だが世界がちぎれた音は、耳の奥で金属の軋みに変わる。
月光がざらりと剥がれ落ち、闇が素肌を晒す。
まずスクリーン。
映画館の象徴が、黒い孔の連鎖で一気に腐食していく。
布は途中から存在を忘れ、鉄骨だけが悲鳴を上げ、折れ、砕け、落ちる前に視られて消える。

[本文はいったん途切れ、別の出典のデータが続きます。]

(** What the constructor stores. *)
Lemma Mongootils_stores `{UriCodec} a0 a1 w :
  let w0 := (Mongootils a0 a1 w).1 in
  let h := (Mongootils a0 a1 w).2 in
  h < length (handles w0) ∧
  match a0 with
  | ArgUri u => handle_uri w0 h = u ∧ handle_options w0 h = a1 ∧
                handle_connection w0 h = None
  | ArgConnection c =>
      handle_uri w0 h = getConnectionURI w0 h ∧
      handle_options w0 h = (co ← heap w !! c; Conn.options co) ∧
      handle_connection w0 h = Some c
  end.
Proof.
  unfold handle_uri, handle_options, handle_connection, getConnectionURI,
    handle_connection.
  destruct a0; simpl; rewrite length_app, !lookup_snoc_length; simpl;
    (split; [lia |]); [|done].
  unfold getConnectionURI, handle_connection. simpl.
  by rewrite lookup_snoc_length.
Qed.

(** C10: the constructor stores [uri] and [options]; after that, whatever
    happens (calls of [connect], [disconnect], [is], [getConnection] and
    [getConnectionURI] on any handle, further handles being built, the
    driver emitting events, changing states or completing a close), the
    handle's [uri] and [options] are the stored ones, and whenever
    [disconnect] resolves, at once or through its close callback, it
    resolves with exactly that [uri]. *)
Theorem uri_and_options_written_once `{UriCodec}
    (a0 : ctor_arg) (a1 : option opts) (w : world) (acts : list action) :
  let w0 := (Mongootils a0 a1 w).1 in
  let h := (Mongootils a0 a1 w).2 in
  let w1 := run acts w0 in
  (∀ u, a0 = ArgUri u → handle_uri w0 h = u ∧ handle_options w0 h = a1) ∧
  handle_uri w1 h = handle_uri w0 h ∧
  handle_options w1 h = handle_options w0 h ∧
  (∀ v, promises (disconnect w1 h).1 !! (disconnect w1 h).2 = Some (Resolved v) →
        v = VUri (handle_uri w0 h)) ∧
  (∀ p v, promises w1 !! p = Some Pending →
          promises (close_callback h p w1).1 !! p = Some (Resolved v) →
          v = VUri (handle_uri w0 h)).
Proof.
  cbv zeta.
  destruct (Mongootils_stores a0 a1 w) as [Hh Hst].
  destruct (static_fields_run acts _ _ Hh) as (_ & Hu & Ho).
  split_and!; try done.
  - intros u ->. by destruct Hst as (? & ? & _).
  - intros v Hv. pose proof (disconnect_resolved_inv _ _ _ Hv) as Hd.
    rewrite (disconnect_noop_path _ _ Hd) in Hv. cbn [fst snd] in Hv.
    change (length (promises (run acts (Mongootils a0 a1 w).1)))
      with (length (promises (assign_connection (Mongootils a0 a1 w).2 None
                                (run acts (Mongootils a0 a1 w).1)))) in Hv.
    simpl in Hv. rewrite lookup_snoc_length in Hv.
    injection Hv as <-. by rewrite Hu.
  - intros p v Hp Hv.
    destruct (close_callback_resolved _ _ _ _ Hp Hv) as (_ & -> & _).
    by rewrite Hu.
Qed.

Lemma uri_and_options_written_once_witness :
  handle_uri
    (run (H := sample_codec)
       [DoConnect 0; DriverSets 0 1; DriverEmits 0 "open" None;
        DoIs 0 "connected"; DoGetConnectionURI 0; DoDisconnect 0;
        DriverSets 0 0; DriverEmits 0 "close" None; DoDisconnect 0]
       one_handle) 0
  = Some "mongodb://localhost/db".
Proof.
  pose proof (uri_and_options_written_once (H := sample_codec)
                (ArgUri (Some "mongodb://localhost/db")) None
                (mkWorld [blank_connection 0] [0] [] [] [])
                [DoConnect 0; DriverSets 0 1; DriverEmits 0 "open" None;
                 DoIs 0 "connected"; DoGetConnectionURI 0; DoDisconnect 0;
                 DriverSets 0 0; DriverEmits 0 "close" None; DoDisconnect 0])
    as (Hs & Hu & _).
  destruct (Hs _ eq_refl) as [Hs1 _].
  exact (eq_trans Hu Hs1).
Defined.


(** * The rest of the module *)

(** ** The constructor and what a new handle reports *)

Lemma Mongootils_frame `{UriCodec} a0 a1 w :
  heap (Mongootils a0 a1 w).1 = heap w ∧
  connections (Mongootils a0 a1 w).1 = connections w ∧
  promises (Mongootils a0 a1 w).1 = promises w ∧
  calls (Mongootils a0 a1 w).1 = calls w ∧
  (Mongootils a0 a1 w).2 = length (handles w) ∧
  ∀ h', h' < length (handles w) →
        handles (Mongootils a0 a1 w).1 !! h' = handles w !! h'.
Proof.
  destruct a0; simpl; split_and!; try done;
    intros h' Hh'; by rewrite lookup_app_l.
Qed.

落下音は生まれない。代わりに粉塵の舌触りだけが残る。
座席。
革が焦げる匂いが、存在しないはずの火の匂いになって鼻を刺す。
実際には火などない。
穴が開くだけ。
だが消えた痕跡は「焼け跡」に似て、酸っぱい煙の味を舌に残した。
列ごと空白。番号札の「C-12」が途中で千切れ、虚無に吸われて途切れる。
肘掛けの金具が宙で断ち切られ、落ちる前にまた視られて消失する。落下音は生まれない。
天井。
穴が走る。
白い粉塵が滝のように落ちる。
鉄骨が悲鳴を上げる。
音は低く重いのに、耳には高い笛のように突き刺さった。
粉塵は銀の雨に見え、光の粒子が皮膚をざらつかせる。
照明レールがコマ切れに消え、鎖は一輪飛ばしで世界から剥ぎ取られる。
廊下。
壁。
映写室の窓。
順番など関係ない。
白石の目は銃火器。
瞬きすら引き金。
放たれるたびに、廃墟の肉が抉り取られる。
非常口の緑が半分だけ残り、「出」の右半分が途切れて消えた。
呻き声。呻き声。呻き声。
それは白石ではない。
廃墟の呻きだった。
風吹は走る。
白石の視界に掴まらぬよう、あらゆる遮蔽を飛び回る。
床を蹴る。爆ぜる音が青い光に変わる。
壁を蹴る。石膏の粉が甘い匂いに変わる。
天井に手をかけ、逆さにぶら下がり、すぐさま落下。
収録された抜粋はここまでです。